Je viens, ma fille, de recevoir votre lettre du 10e : je vous en remercie toujours par l’extrême plaisir que vos lettres me donnent. Je n’ai plus les mains enflées, mais je ne les ferme pas ; et comme j’ai toujours espéré que le chaud les remettroit, j’avois fondé mon voyage de Vichy sur cette lessive dont je vous ai parlé, et sur les sueurs de la douche, pour m’ôter à jamais la crainte du rhumatisme : voilà ce que je voulois, et ce que j’ai trouvé. Je me sens bien honorée du goût qu’a M. de Grignan pour mes lettres : je ne les crois jamais bonnes ; mais puisque vous les approuvez, je ne leur en demande pas davantage. Je vous remercie de l’espérance que vous me donnez de vous voir cet hiver ; je n’ai jamais eu plus d’envie de vous embrasser.

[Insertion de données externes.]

(* ===== verification/ReplicaFollow.v ===== *)
(** A replica that follows the log of its primary, src/replication/replication.c: the
    commands of the catch-up, the line ONLINE, and what a stream of both leaves,
    however it is divided.  The definitions are those of Replication. *)

From Stdlib Require Import ZArith Lia.
From S2P Require Import Prelude Runtime RbEngine Engine Codec ArrayEngine HashEngine SkipList Kvengine Buffer Os Rdma MappedFile Aof SnapshotIo SnapshotFormat SnapshotStore SnapshotLoad Kvstore RepState Execute Server Replication ReplicationLines ReplicaSync.

(** * Texts *)

(** What a log gains for a command is a text of it. *)
Lemma aof_record_text ts : Forall (λ t, zlen t ≤ SIZE_MAX) ts → zlen ts ≤ SIZE_MAX → command_text ts (aof_record ts).
Proof.
  intros Hts Hl. exists (write_decimal (zlen ts)), (write_field <$> (slice_of <$> ts)).
  split; [apply write_decimal_text; split; [apply zlen_nonneg|done]|]. split; [|done].
  clear Hl. induction Hts as [|t ts Ht Hts IH]; [constructor|]. cbn [fmap list_fmap]. constructor; [|exact IH].
  rewrite <- (slice_bytes_of t) at 1. apply write_field_text. by exists t.
Qed.

Lemma aof_record_head ts : head (aof_record ts) = Some STAR.
Proof. done. Qed.

Lemma aof_record_pos ts : (0 < List.length (aof_record ts))%nat.
Proof. unfold aof_record. rewrite length_app. cbn. lia. Qed.

(** The first line feed of [l ++ LF :: rest] when [l] has none. *)
Lemma find_line_feed_at i (l rest : bytes) : LF ∉ l → find_line_feed i (l ++ LF :: rest) = Some (i + zlen l + 1).
Proof.
  revert i. induction l as [|c l IH]; intros i Hn; cbn [app find_line_feed].
  - rewrite bool_decide_eq_true_2 by done. change (zlen []) with 0. f_equal. lia.
  - apply not_elem_of_cons in Hn as [Hc Hn]. rewrite bool_decide_eq_false_2 by done. rewrite IH by done. rewrite zlen_cons. f_equal. lia.
Qed.

Lemma find_line_feed_none i (l : bytes) : LF ∉ l → find_line_feed i l = None.
Proof.
  revert i. induction l as [|c l IH]; intros i Hn; cbn; [done|]. apply not_elem_of_cons in Hn as [Hc Hn].
  rewrite bool_decide_eq_false_2 by done. by apply IH.
Qed.

Lemma find_line_end_at i prev (l rest : bytes) : LF ∉ l → 0 ≤ i →
  find_line_end_loop i prev (l ++ CR :: LF :: rest) = Some (i + zlen l, 2).
Proof.
  revert i prev. induction l as [|c l IH]; intros i prev Hn Hi; cbn [app find_line_end_loop].
  - rewrite !bool_decide_eq_true_2 by done. rewrite (proj2 (Z.ltb_lt 0 _)) by lia. cbn [negb andb]. f_equal. f_equal. change (zlen []) with 0. lia.
  - apply not_elem_of_cons in Hn as [Hc Hn]. rewrite bool_decide_eq_true_2 by done. rewrite IH by (done || lia). rewrite zlen_cons. do 2 f_equal. lia.
Qed.

(** A first line is one frame for the handler. *)
Lemma line_batch_one {V} (line rest : bytes) (cap : Z) (h : kvs_frame_handler V) (v : V) : LF ∉ line → line ≠ [] → 0 < cap →
  kvs_line_batch_protocol (line ++ CR :: LF :: rest) (zlen line + 2) cap h v =
  ('(response_length, reply) ← h line cap;
   if (response_length <? 0) || (cap <? response_length) then mret None
   else mret (Some (zlen line + 2, take (Z.to_nat response_length) reply))) v.
Proof.
  intros Hn Hne Hcap. pose proof (zlen_nonneg line).
  assert (0 < zlen line) as Hl. { destruct line; [done|]. rewrite zlen_cons. pose proof (zlen_nonneg line). lia. }
  unfold kvs_line_batch_protocol. rewrite !(proj2 (Z.leb_gt _ 0)) by lia. cbn [orb].
  replace (Z.to_nat (zlen line + 2)) with (S (S (List.length line))) by (unfold zlen; lia).
  cbn [line_batch_loop]. rewrite (proj2 (Z.ltb_lt 0 _)) by lia. rewrite drop_0, Z.sub_0_r.
  unfold kvs_find_line_end. rewrite (proj2 (Z.leb_gt _ 0)) by lia.
  replace (Z.to_nat (zlen line + 2)) with (List.length (line ++ [CR; LF])) by (rewrite length_app; unfold zlen; cbn; lia).
  change (line ++ CR :: LF :: rest) with (line ++ [CR; LF] ++ rest). rewrite (app_assoc line), take_app_length.
  change (line ++ [CR; LF]) with (line ++ CR :: LF :: []) at 1. rewrite find_line_end_at by done.
  rewrite (proj2 (Z.eqb_neq _ 0)), (proj2 (Z.leb_gt cap 0)) by lia. rewrite Z.add_0_l, Z.sub_0_r.
  rewrite <- app_assoc, take_app_length' by (unfold zlen; lia).
  apply bind_ext. intros [r reply] v1. destruct (_ || _); [done|].
  destruct line as [|c line']; [done|]. cbn [List.length line_batch_loop]. by rewrite Z.ltb_irrefl.
Qed.

(** * Following *)

Section follow.
Context `{CRuntimeLaws RT} `{OsLaws D} `{RdmaLaws T} {Ea Er Eh Es : Type}
  `{!Engine RT Ea} `{!Engine RT Er} `{!Engine RT Eh} `{!Engine RT Es}
  `{!EngineLaws RT Ea} `{!EngineLaws RT Er} `{!EngineLaws RT Eh} `{!EngineLaws RT Es}.
Notation engines := (kv_engines Ea Er Eh Es).
Notation W := (server RT D engines).
Notation N := (node RT D engines T).
Notation apply_write := (apply_write (RT := RT) (Ea := Ea) (Er := Er) (Eh := Eh) (Es := Es)).
Notation apply_log := (apply_log (RT := RT) (Ea := Ea) (Er := Er) (Eh := Eh) (Es := Es)).
Notation logged_write := (logged_write (RT := RT) (Ea := Ea) (Er := Er) (Eh := Eh) (Es := Es)).
Implicit Types (n : N) (w : W) (own : list addr) (F : gset addr) (g msg : bytes) (ts : list bytes) (cmds : list (list bytes)) (b : kvs_output_buffer_t).

(** A replica behind its snapshot, or online, with the log [g]. *)
Definition following fd own F g n : Prop :=
  replica fd n ∧ following_state (rm_state (nd_rep n)) = true ∧ replica_data own F g n.

Lemma following_offset fd own F g n : following fd own F g n → kvs_aof_get_offset (sv_io (nd_server n)) = zlen g.
Proof.
  intros (_ & _ & (_ & _ & Hl) & Hm). destruct (Hl Hm) as (Hfd & _ & Ho & _). unfold kvs_aof_get_offset.
  by rewrite (proj2 (Z.ltb_ge _ 0)).
Qed.

(** ** ONLINE *)

(** The line says that the log of the primary ends at [offset]. *)
Definition says_online offset (frame : bytes) : Prop :=
  take 7 frame = lit "ONLINE " ∧ scan_online frame = Some (offset, zlen frame).

#[local] Instance says_online_dec offset frame : Decision (says_online offset frame).
Proof. unfold says_online. solve_decision. Defined.

Definition online offset n : N := put_manager (set_state KVS_REPLICATION_STATE_ONLINE (set_replication_offset offset (nd_rep n))) n.

Lemma online_frame_spec fd own F g frame cap n :
  following fd own F g n → frame ≠ [] → 5 ≤ cap →
  kvs_replication_online_control_frame_protocol fd frame cap n =
    if decide (says_online (zlen g) frame) then Ok (0, []) (online (zlen g) n) else Ok (-1, []) n.
Proof.
  intros Hf Hne Hcap. pose proof (following_offset _ _ _ _ _ Hf) as Hoff. destruct Hf as ((Hini & Hrole & Hfd & Hpfd & _) & Hst & _).
  assert (0 < zlen frame) as Hl. { destruct frame as [|c frame]; [done|]. rewrite zlen_cons. pose proof (zlen_nonneg frame). lia. }
  unfold kvs_replication_online_control_frame_protocol, manager, aof_offset, gets, mbind, M_bind. cbv beta iota.
  rewrite Hini, Hpfd, Z.eqb_refl, Hst, bool_decide_eq_false_2, !(proj2 (Z.ltb_ge _ _)), (proj2 (Z.leb_gt _ 0)) by (tauto || lia). cbn [orb negb].
  pose proof (zlen_nonneg g). destruct (decide (says_online (zlen g) frame)) as [[Ht Eo]|Hno].
  - rewrite bool_decide_eq_true_2, Eo, Z.eqb_refl, (proj2 (Z.ltb_ge _ 0)) by (done || lia). cbn [negb orb]. cbv beta.
    by rewrite Hoff, (proj2 (Z.ltb_ge _ 0)), Z.eqb_refl by lia.
  - case_bool_decide as Ht; [|done]. destruct (scan_online frame) as [[o parsed]|] eqn:Eo; [|done].
    destruct (Z.eqb_spec parsed (zlen frame)) as [->|Hp]; cbn [negb orb]; [|done]. destruct (Z.ltb_spec o 0); [done|]. cbv beta.
    rewrite Hoff, (proj2 (Z.ltb_ge _ 0)) by lia. cbn [orb].
    destruct (Z.eqb_spec (zlen g) o) as [<-|Ho]; cbn [negb]; [|done]. by destruct Hno.
Qed.

(** ** A command *)

Lemma catch_up_spec fd array cap ts own F g n :
  following fd own F g n → logged_write ts → REPLY_ROOM < cap ≤ INT_MAX →
  wpx (kvs_replication_catch_up_command_protocol fd (slice_of <$> ts) array cap) n (λ r n',
    nd_rdma n' = nd_rdma n ∧ rm_state (nd_rep n') = rm_state (nd_rep n) ∧
    (roomy (heap (nd_server n)) → roomy (heap (nd_server n'))) ∧ keeps_health (node_disk n) (node_disk n') ∧
    (r = 0 ∧ following fd own F (g ++ aof_record ts) n' ∧ zlen (g ++ aof_record ts) ≤ INT64_MAX ∧
       rm_replication_offset (nd_rep n') = zlen (g ++ aof_record ts) ∧
       (∃ ms, apply_write ts (maps (nd_server n)) = Some ms ∧ maps_eq (maps (nd_server n')) ms) ∨
     r = -1 ∧ following fd own F g n' ∧ maps_eq (maps (nd_server n')) (maps (nd_server n)) ∧ nd_rep n' = nd_rep n) ∧
    (roomy (heap (nd_server n)) → is_Some (apply_write ts (maps (nd_server n))) → r = 0))
  (λ n', append_failed g ts KVS_COMMAND_SOURCE_REPLICATION (nd_server n) (nd_server n')).
Proof.
  intros (Hrep & Hst & [Hok Hmode]) Hw Hcap. pose proof Hrep as (Hini & Hrole & Hfd & Hpfd & Hins & Hcmd).
  pose proof Hok as (Hdata & Hmax & Hlog). pose proof (logged_write_fields ts Hw) as Hlen.
  unfold kvs_replication_catch_up_command_protocol. apply step_manager. rewrite Hcmd.
  rewrite Hini, Hpfd, Z.eqb_refl, Hst, bool_decide_eq_false_2, zlen_fmap, (proj2 (Z.ltb_ge _ 0)), (proj2 (Z.leb_gt _ 0)), (proj2 (Z.eqb_neq _ 0))
    by (tauto || unfold REPLY_ROOM in *; lia). cbn [orb negb].
  eapply step_server; [by apply (replication_command_spec array cap ts own F g (nd_server n))| |done].
  intros r w' (Hk & Hd' & Happ & Hl & Hgood). pose proof Hk as (_ & Hmode' & _ & Hroom & Hheal).
  rewrite (bool_decide_eq_true_2 (kvs_persistence_mode _ ≠ _)), andb_true_r in Hl by done.
  destruct Happ as [(Hr & Hms)|(-> & Hms)].
  - rewrite (proj2 (Z.ltb_lt 0 r)) in Hl by lia. destruct Hl as (Hl & _ & _ & Hmax').
    rewrite (proj2 (Z.leb_gt r 0)), (proj2 (Z.leb_gt cap r)) by lia. cbn [orb].
    assert (following fd own F (g ++ aof_record ts) (put_server w' n)) as Hf.
    { split; [exact Hrep|]. split; [exact Hst|]. split; [by split|]. cbn. congruence. }
    apply step_offset. rewrite (following_offset _ _ _ _ _ Hf). pose proof (zlen_nonneg (g ++ aof_record ts)).
    rewrite (proj2 (Z.ltb_ge _ 0)) by lia. apply step_put, wpx_ret. split; [done|]. split; [done|]. split; [exact Hroom|]. split; [exact Hheal|].
    split; [|done]. left. split; [done|]. split; [exact Hf|]. split; [done|]. split; [done|exact Hms].
  - cbn in Hl. cbn [Z.leb Z.compare orb]. apply wpx_ret. split; [done|]. split; [done|]. split; [exact Hroom|]. split; [exact Hheal|].
    split; [|intros Hro Hap; by specialize (Hgood Hro Hap)]. right. split; [done|]. split; [|done].
    split; [exact Hrep|]. split; [exact Hst|]. split; [|cbn; congruence]. eapply same_files_ok; [exact Hok|done|exact Hl|exact Hd'].
Qed.

(** ** The network handler *)

(** The output buffer: the reply of a command fits. *)
Definition follow_buffer b : Prop := is_Some (o_data b) ∧ REPLY_ROOM < o_capacity b ≤ INT_MAX.

Lemma step_network fd own F g msg b n (Q : Z * bytes * Z → N → Prop) G :
  following fd own F g n → follow_buffer b → msg ≠ [] →
  (head msg = Some STAR →
    match kvs_parse_command (Some msg) 3 with
    | Incomplete => Q (0, [], 0) n
    | Malformed => Q (-1, [], 0) n
    | Complete (fields, parsed) => ∀ array,
        wpx (kvs_replication_catch_up_command_protocol fd fields array (o_capacity b)) n
          (λ r, Q (if r <? 0 then (-1, [], 0) else (0, [], parsed))) G
    end) →
  (head msg ≠ Some STAR →
    wpx (kvs_replication_control_line_protocol msg (o_capacity b) (kvs_replication_online_control_frame_protocol fd)) n Q G) →
  wpx (kvs_replication_upstream_network_protocol fd msg b) n Q G.
Proof.
  intros ((Hini & Hrole & Hfd & Hpfd & _) & Hst & _) ([[array block] Eb] & Hcap) Hne Hs Hl.
  assert (0 < zlen msg) as Hlen. { destruct msg as [|c msg]; [done|]. rewrite zlen_cons. pose proof (zlen_nonneg msg). lia. }
  unfold REPLY_ROOM in *. unfold kvs_replication_upstream_network_protocol. apply step_manager. rewrite Eb.
  rewrite Hini, Hpfd, Z.eqb_refl, bool_decide_eq_false_2, (proj2 (Z.ltb_ge _ 0)), !(proj2 (Z.leb_gt _ 0)) by (tauto || lia). cbn [orb negb].
  assert (rm_state (nd_rep n) ≠ KVS_REPLICATION_STATE_HANDSHAKE ∧ rm_state (nd_rep n) ≠ KVS_REPLICATION_STATE_FULL_SYNC) as [H1s H2s].
  { unfold following_state in Hst. apply orb_true_iff in Hst. rewrite !bool_decide_eq_true in Hst. destruct Hst as [->| ->]; done. }
  rewrite !bool_decide_eq_false_2, Hst by done. case_bool_decide as Hh; [|by apply Hl]. specialize (Hs Hh).
  destruct (kvs_parse_command (Some msg) 3) as [[fields parsed]| |]; [|by apply wpx_ret..].
  eapply wpx_stepx; [apply Hs|]. intros r n' Hq. cbv beta in Hq. destruct (r <? 0); by apply wpx_ret.
Qed.

Lemma wpx_is {V X} (m : M V X) v x v' : wpx m v (λ y v1, y = x ∧ v1 = v') (λ _, False) → m v = Ok x v'.
Proof. unfold wpx. destruct (m v); [by intros [-> ->]|done|done]. Qed.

J’aime l’abbé de vous avoir écrit si paternellement : lui qui souffre avec peine d’être six semaines sans me voir, ne doit-il pas entrer dans la douleur que j’ai de passer ma vie sans vous, et dans l’extrême desir que j’ai de vous avoir ?

On dit que Mme de Rochefort est inconsolable. Mme de Vaubrun[1] est toujours dans son premier désespoir. Je vous

  1. Voyez ci-dessus, p. 17, note 11, et p. 117.